3. The right tools can transform your virtual classroom
Many teachers relied on Google slides, Powerpoint, Prezi, and other presentation tools in their live classroom. But, few transitioned those into their virtual teaching methods like Mr. Jamie Ewing, Science/STEM 5th grade teacher in the Bronx, NY. His Prezi Video about the dying Great Barrier Reef blended the interaction of a top-notch in-person explanation with the clarity of slides kids sometimes need for increased comprehension.
Ewing said in the first few weeks of remote teaching he became “really depressed” because he was sending out lessons that he wouldn’t have used in his classroom. “Teaching science and STEM requires high engagement and pushing student thinking in a more inquiry-based way. Sending out docs and slides are absolutely no better than presenting my students with worksheets: digital worksheets,” he said. “I needed to find a way to recreate the face to face connection while also integrating an interactive way to deliver content that was more like the explorations we did in the classroom.”

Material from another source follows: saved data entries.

(** * pdf-renamer: a shallow embedding of [pdf_renamer/renamer.py]

    The development follows the layout of the Python module:
    - the Python values the code manipulates ([str] as code points, the
      JSON values returned by [json.loads], POSIX [Path]s);
    - the collaborators the module calls but does not define (the chat
      model, the PDF loader, [json.loads], [date.fromisoformat],
      [date.strftime], [os.replace]) gathered in the class [Collaborators];
    - a state-and-exception monad [M] carrying the directory listing, the
      log and the number of model calls made so far;
    - the methods of [Renamer] and the function [run], in source order;
    - the properties of the specification, stated over these definitions. *)

From stdpp Require Import base decidable option list gmap strings.
From Stdlib Require Import NArith ZArith DecimalString DecimalN Lia.

Set Default Proof Using "Type".
#[local] Set Warnings "-register-all".
#[local] Open Scope N_scope.

(** ** Python strings *)

(** A Python [str] is a sequence of Unicode code points. *)
Abbreviation str := (list N).

(** An ASCII literal as a [str]. *)
Definition py (s : string) : str :=
  (λ a, Ascii.N_of_ascii a) <$> String.list_ascii_of_string s.
Arguments py : simpl never.

Definition underscore : N := 95.
Definition hyphen : N := 45.
Definition slash : N := 47.
Definition dot : N := 46.

(** [str.isspace] for one code point: the table [_PyUnicode_IsWhitespace]
    of CPython, which [str.split()] and [str.strip()] consult. *)
Definition isspace (c : N) : bool :=
  ((9 <=? c) && (c <=? 13)) || ((28 <=? c) && (c <=? 32))
  || (c =? 133) || (c =? 160) || (c =? 5760)
  || ((8192 <=? c) && (c <=? 8202))
  || (c =? 8232) || (c =? 8233) || (c =? 8239) || (c =? 8287)
  || (c =? 12288).

Arguments isspace : simpl never.

(** The string begins, or ends, with a whitespace character. *)
Definition starts_ws (s : str) : bool :=
  match s with
  | c :: _ => isspace c
  | [] => false
  end.

Definition ends_ws (s : str) : bool := starts_ws (reverse s).

(** [s.lstrip()], [s.rstrip()], [s.strip()]. *)
Fixpoint lstrip (s : str) : str :=
  match s with
  | [] => []
  | c :: s' => if isspace c then lstrip s' else s
  end.

Definition rstrip (s : str) : str := reverse (lstrip (reverse s)).

Definition strip (s : str) : str := lstrip (rstrip s).

(** The split of [s] at the last occurrence of [sep], when there is one:
    the text before it and the text after it. *)
Fixpoint rpartition (sep : N) (s : str) : option (str * str) :=
  match s with
  | [] => None
  | c :: s' =>
      match rpartition sep s' with
      | Some (a, b) => Some (c :: a, b)
      | None => if c =? sep then Some ([], s') else None
      end
  end.

(** [s.rsplit(sep, 1)] for a one-character separator. *)
Definition rsplit1 (sep : N) (s : str) : list str :=
  match rpartition sep s with
  | Some (a, b) => [a; b]
  | None => [s]
  end.

(** [s.split(sep)] for a one-character separator. *)
Fixpoint split_on (sep : N) (s : str) : list str :=
  match s with
  | [] => [[]]
  | c :: s' =>
      if c =? sep then [] :: split_on sep s'
      else match split_on sep s' with
           | t :: ts => (c :: t) :: ts
           | [] => [[c]]
           end
  end.

(** [s.split()]: the maximal runs of non-whitespace characters. A
    character that is not whitespace starts a new word when whitespace (or
    nothing) follows it, and otherwise extends the word that follows. *)
Fixpoint split_ws (s : str) : list str :=
  match s with
  | [] => []
  | c :: s' =>
      if isspace c then split_ws s'
      else if starts_ws s' then [c] :: split_ws s'
      else match split_ws s' with
           | t :: ts => (c :: t) :: ts
           | [] => [[c]]
           end
  end.

(** [sep.join(l)]. *)
Fixpoint join (sep : str) (l : list str) : str :=
  match l with
  | [] => []
  | t :: ts =>
      match ts with
      | [] => t
      | _ :: _ => t ++ sep ++ join sep ts
      end
  end.

(** Truth value of a [str]: non-empty. *)
Definition str_truthy (s : str) : bool :=
  match s with [] => false | _ :: _ => true end.

(** ["-".join([w for w in s.split() if w])], the expression [rename]
    applies to the title and to the publisher. *)
Definition kebab (s : str) : str :=
  join [hyphen] (List.filter str_truthy (split_ws s)).

(** [needle in haystack] for two strings. *)
Fixpoint startswith (p s : str) : bool :=
  match p, s with
  | [], _ => true
  | _ :: _, [] => false
  | a :: p', b :: s' => (a =? b) && startswith p' s'
  end.

Fixpoint str_contains (needle haystack : str) : bool :=
  startswith needle haystack
  || match haystack with
     | [] => false
     | _ :: h' => str_contains needle h'
     end.

(** [str(n)] for a non-negative integer. *)
Definition str_of_N (n : N) : str := py (NilEmpty.string_of_uint (N.to_uint n)).


(** ** Values returned by [json.loads] *)

(** A Python [float]: finite ([m * 2^e]), infinite, or not a number. *)
Inductive pyfloat :=
| FFinite (m e : Z)
| FInf (negative : bool)
| FNaN.

(** The values [json.loads] can return ([Any] in the source), and [None]. *)
Inductive pyval :=
| PNone
| PBool (b : bool)
| PInt (z : Z)
| PFloat (f : pyfloat)
| PStr (s : str)
| PList (l : list pyval)
| PDict (d : gmap str pyval).

(** The exceptions that occur, all subclasses of [Exception]. *)
Inductive exn :=
| TypeError
| KeyError
| AttributeError
| ValueError
| JSONDecodeError
| StopIteration
| FileNotFoundError
| PermissionError
| OtherException (name : string).

(** How a call ends: it returns, it raises, or it never finishes. *)
Inductive outcome (A : Type) :=
| Ok (a : A)
| Raise (e : exn)
| Diverge.
Arguments Ok {A} a.
Arguments Raise {A} e.
Arguments Diverge {A}.

(** Truth value of an object, as [if x] and [x or y] take it. *)
Definition truthy (v : pyval) : bool :=
  match v with
  | PNone => false
  | PBool b => b
  | PInt z => negb (z =? 0)%Z
  | PFloat (FFinite m _) => negb (m =? 0)%Z
  | PFloat _ => true
  | PStr s => str_truthy s
  | PList l => match l with [] => false | _ :: _ => true end
  | PDict d => negb (bool_decide (d = ∅))
  end.

(** [x or y]. *)
Definition py_or (x y : pyval) : pyval := if truthy x then x else y.

(** [x is None]. *)
Definition is_None (v : pyval) : bool :=
  match v with PNone => true | _ => false end.

(** [key in container] for a [str] key: substring test on a [str],
    element test on a list, key test on a dict, [TypeError] on an object
    that is not iterable. *)
Definition py_contains (key : str) (container : pyval) : outcome bool :=
  match container with
  | PStr s => Ok (str_contains key s)
  | PList l =>
      Ok (existsb (λ v, match v with
                        | PStr s => bool_decide (s = key)
                        | _ => false
                        end) l)
  | PDict d => Ok (bool_decide (is_Some (d !! key)))
  | PNone | PBool _ | PInt _ | PFloat _ => Raise TypeError
  end.

(** [container[key]] for a [str] key: only a dict can be indexed by a
    string. *)
Definition py_getitem (container : pyval) (key : str) : outcome pyval :=
  match container with
  | PDict d =>
      match d !! key with
      | Some v => Ok v
      | None => Raise KeyError
      end
  | _ => Raise TypeError
  end.

(** ** [pathlib] paths (POSIX flavour) *)

(** A path is its root (empty, ["/"] or ["//"]) and its components. *)
Record Path := mkPath { root : str; parts : list str }.

Global Instance Path_eq_dec : EqDecision Path.
Proof. solve_decision. Defined.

His lessons now consist of: a 3 to 5 part series of learning, a read-aloud, a connected learning lesson, and/or a project based learning experience. Even a classmate’s four-year-old sibling watched a Prezi read aloud he created, and the parent sent him a picture. “It’s small pieces of heart, like this that makes everything I’m doing worth every minute of work…” Watch him work his magic here!
4. Evening Q&As help serve working parents
Some teachers have had to coach families through online learning. This requires more involvement than ever before. Joseph Glatzer, a middle school history teacher in the San Francisco Bay Area, has been zooming not just with students, but with their parents.
“Many parents are feeling overwhelmed right now trying to keep track of all their children’s assignments, especially when they have multiple children,” he said. So he and a colleague organized evening hours Zoom meetings so working parents could attend.
“They found it very useful and were able to ask us questions … one parent had made the suggestion that all the teachers put links to their assignments on one page which would be posted on the school website.” He shared these suggestions with their admins to make real change in the school.
5. Special guests can be a game changer
What do a Forbes scientist, a two-time Gold Medal Olympian, and a California State Assemblywoman have in common? They’ve all been featured in Jennifer Cervantes’ virtual classroom as guest speakers. She isn’t stopping there. The K-12 public school teacher has even more Zoom plans with military officer, another Olympian, and a movie star in the upcoming weeks.
Her work has been featured in multiple publications already. And she’s spreading her techniques through free virtual teaching workshops for other teachers. She plans to teach other teachers in the upcoming weeks.
Cervantes says these topics will cover, “Student engagement (I have almost 100% virtual student attendance and 90% of students show video!), Classroom management and control, How to actually make kids want to watch and listen to the TEACHER over TikTok, and strategies to ensure students are engaged in the class and not ghosting!”
She has two daughters under the age of two and hasn’t shied away from showing her face, her family, and her stacks of dishes to make herself seem more human to students, in hopes that they will show up for Zoom calls too. Spoiler alert: it’s working.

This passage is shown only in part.